**** EXTRACTED RECORDS

(** X11: the two-phase construction of the composite transform: the
    transform the reverse fit consults carries the forward matrices in their
    final state and reverse matrices that are still all zero, and the final
    composite transform differs from it in the two reverse matrices only. *)
Theorem reverse_fit_sees_final_forward_part
    {D Coord : Type} `{DoubleOps D} `{Collaborators D Coord}
    (h : heap D) (matches : list (Match D Coord)) (linearWcs : ptr) (order : Z)
    (bbox : Box2I) (ngrid : Z) (lw : Wcs D) :
  (∀ (A : MatrixXd D) (b : VectorXd D), length (jacobiSvdSolve A b) = mat_cols A) →
  h !! linearWcs = Some lw → 2 ≤ order ≤ 7 →
  order + 1 ≤ Z.of_nat (length matches) →
  let this0 :=
    guessBBox (defaultGrid (initialMembers matches (length h) order bbox ngrid)) in
  ∃ h' this1 w this3 this' w',
    _calculateForwardMatrices (h ++ [lw]) this0 = Ok (h', this1) ∧
    _calculateReverseMatrices (set_newWcs this1 w) = Ok this3 ∧
    constructor h matches linearWcs order bbox ngrid = Ok (h', this') ∧
    _newWcs this' = Some w' ∧
    tan_sipA w = _sipA this' ∧ tan_sipB w = _sipB this' ∧
    tan_sipAp w = Zero (order + 2) (order + 2) ∧
    tan_sipBp w = Zero (order + 2) (order + 2) ∧
    tan_crval w' = tan_crval w ∧ tan_crpix w' = tan_crpix w ∧ tan_CD w' = tan_CD w ∧
    tan_sipA w' = tan_sipA w ∧ tan_sipB w' = tan_sipB w ∧
    tan_sipAp w' = _sipAp this3 ∧ tan_sipBp w' = _sipBp this3.
Proof.
  intros solve_length E Ho Hn this0.
  destruct (constructor_returns solve_length h matches linearWcs order bbox ngrid lw
              E Ho Hn)
    as (sol & CD & crpix & AB & norm & tmpA & tmpB & ABp & Hrun).
  fold this0 in Hrun. cbv zeta in Hrun.
  destruct Hrun as (_ & _ & _ & _ & _ & _ & _ & _ & _ & _ & _ & Ef & Erev & Ector).
  destruct (prologue_fields (initialMembers matches (length h) order bbox ngrid))
    as (_ & _ & _ & _ & _ & _ & FAp & FBp & _).
  fold this0 in FAp, FBp. simpl in FAp, FBp.
  eexists _, _, _, _, _, _.
  split; [exact Ef|]. split; [exact Erev|]. split; [exact Ector|].
  split; [reflexivity|]. simpl. rewrite FAp, FBp. auto 12.
Qed.

Lemma reverse_fit_sees_final_forward_part_witness :
  ∃ h' this' w', constructor [unitWcs] cornerMatches 0%nat 2 emptyBox 0 = Ok (h', this') ∧
    _newWcs this' = Some w' ∧ tan_sipA w' = _sipA this' ∧ tan_sipB w' = _sipB this'.
Proof.
  destruct (reverse_fit_sees_final_forward_part [unitWcs] cornerMatches 0%nat 2
              emptyBox 0 unitWcs Q_solve_length eq_refl)
    as (h' & this1 & w & this3 & this' & w' & Hrun); [lia|simpl; lia|].
  cbv zeta in Hrun.
  destruct Hrun as (_ & _ & Ector & Ew & EA & EB & _ & _ & _ & _ & _ & EA' & EB' & _).
  exists h', this', w'. split; [exact Ector|]. split; [exact Ew|].
  split; congruence.
Defined.

(** X12: the two loops keep the shapes of the coefficient matrices: in the
    constructed object the forward matrices are (order+1) x (order+1) and
    the reverse matrices (order+2) x (order+2), every row of full length. *)
Theorem coefficient_matrices_keep_shape
    {D Coord : Type} `{DoubleOps D} `{Collaborators D Coord}
    (h : heap D) (matches : list (Match D Coord)) (linearWcs : ptr) (order : Z)
    (bbox : Box2I) (ngrid : Z) (lw : Wcs D) :
  (∀ (A : MatrixXd D) (b : VectorXd D), length (jacobiSvdSolve A b) = mat_cols A) →
  h !! linearWcs = Some lw → 2 ≤ order ≤ 7 →
  order + 1 ≤ Z.of_nat (length matches) →
  ∃ h' this',
    constructor h matches linearWcs order bbox ngrid = Ok (h', this') ∧
    mat_wf (_sipA this') (_sipOrder this') (_sipOrder this') ∧
    mat_wf (_sipB this') (_sipOrder this') (_sipOrder this') ∧
    mat_wf (_sipAp this') (_reverseSipOrder this') (_reverseSipOrder this') ∧
    mat_wf (_sipBp this') (_reverseSipOrder this') (_reverseSipOrder this').
Proof.
  intros solve_length E Ho Hn.
  destruct (constructor_matrices solve_length h matches linearWcs order bbox ngrid lw
              E Ho Hn) as (h' & this' & Ector & WA & WB & WAp & WBp).
  destruct (constructor_returns solve_length h matches linearWcs order bbox ngrid lw
              E Ho Hn)
    as (sol & CD & crpix & AB & norm & tmpA & tmpB & ABp & Hrun).
  cbv zeta in Hrun.
  destruct Hrun as (_ & _ & _ & _ & _ & _ & _ & _ & _ & _ & _ & _ & _ & Ector').
  rewrite Ector in Ector'. injection Ector' as -> ->.
  destruct (prologue_fields (initialMembers matches (length h) order bbox ngrid))
    as (_ & _ & Fo & Fr & _).
  simpl in Fo, Fr.
  eexists _, _. split; [exact Ector|]. simpl in *. rewrite Fo, Fr. auto.
Qed.

Lemma coefficient_matrices_keep_shape_witness :
  ∃ h' this',
    constructor [unitWcs] cornerMatches 0%nat 2 emptyBox 0 = Ok (h', this') ∧
    mat_wf (_sipA this') (_sipOrder this') (_sipOrder this') ∧
    mat_wf (_sipB this') (_sipOrder this') (_sipOrder this') ∧
    mat_wf (_sipAp this') (_reverseSipOrder this') (_reverseSipOrder this') ∧
    mat_wf (_sipBp this') (_reverseSipOrder this') (_reverseSipOrder this').
Proof.
  apply (coefficient_matrices_keep_shape [unitWcs] cornerMatches 0%nat 2 emptyBox 0
           unitWcs Q_solve_length eq_refl); [lia|simpl; lia].
Defined.

(** X13: a validity region that is supplied (a box that is not empty) is
    used as it is: the constructed object holds the caller's box. *)
Theorem supplied_bbox_kept
    {D Coord : Type} `{DoubleOps D} `{Collaborators D Coord}
    (h : heap D) (matches : list (Match D Coord)) (linearWcs : ptr) (order : Z)
    (bbox : Box2I) (ngrid : Z) (lw : Wcs D) :
  (∀ (A : MatrixXd D) (b : VectorXd D), length (jacobiSvdSolve A b) = mat_cols A) →
  h !! linearWcs = Some lw → 2 ≤ order ≤ 7 →
  order + 1 ≤ Z.of_nat (length matches) →
  isEmpty bbox = false →
  ∃ h' this',
    constructor h matches linearWcs order bbox ngrid = Ok (h', this') ∧
    _bbox this' = bbox.
Proof.
  intros solve_length E Ho Hn Eb.
  destruct (constructor_returns solve_length h matches linearWcs order bbox ngrid lw
              E Ho Hn)
    as (sol & CD & crpix & AB & norm & tmpA & tmpB & ABp & Hrun).
  cbv zeta in Hrun.
  destruct Hrun as (_ & _ & _ & _ & _ & _ & _ & _ & _ & _ & _ & _ & _ & Ector).
  eexists _, _. split; [exact Ector|]. simpl.
  destruct (defaultGrid_bbox (initialMembers matches (length h) order bbox ngrid))
    as [Fb _].
  rewrite guessBBox_supplied by (rewrite Fb; exact Eb).
  exact Fb.
Qed.

Lemma supplied_bbox_kept_witness :
  ∃ h' this',
    constructor [unitWcs] cornerMatches 0%nat 2 (mkBox2I (0, 0) (10, 20)) 0 = Ok (h', this') ∧
    _bbox this' = mkBox2I (0, 0) (10, 20).
Proof.
  apply (supplied_bbox_kept [unitWcs] cornerMatches 0%nat 2 (mkBox2I (0, 0) (10, 20)) 0
           unitWcs Q_solve_length eq_refl); [lia|simpl; lia|reflexivity].
Defined.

********

## EXERCISE OBJECTIVE
Filter the entries above down to the lines that contain the word "unitWcs".

## WRITTEN ANSWER
  ∃ h' this' w', constructor [unitWcs] cornerMatches 0%nat 2 emptyBox 0 = Ok (h', this') ∧
  destruct (reverse_fit_sees_final_forward_part [unitWcs] cornerMatches 0%nat 2
              emptyBox 0 unitWcs Q_solve_length eq_refl)
    constructor [unitWcs] cornerMatches 0%nat 2 emptyBox 0 = Ok (h', this') ∧
  apply (coefficient_matrices_keep_shape [unitWcs] cornerMatches 0%nat 2 emptyBox 0
           unitWcs Q_solve_length eq_refl); [lia|simpl; lia].
    constructor [unitWcs] cornerMatches 0%nat 2 (mkBox2I (0, 0) (10, 20)) 0 = Ok (h', this') ∧
  apply (supplied_bbox_kept [unitWcs] cornerMatches 0%nat 2 (mkBox2I (0, 0) (10, 20)) 0
           unitWcs Q_solve_length eq_refl); [lia|simpl; lia|reflexivity].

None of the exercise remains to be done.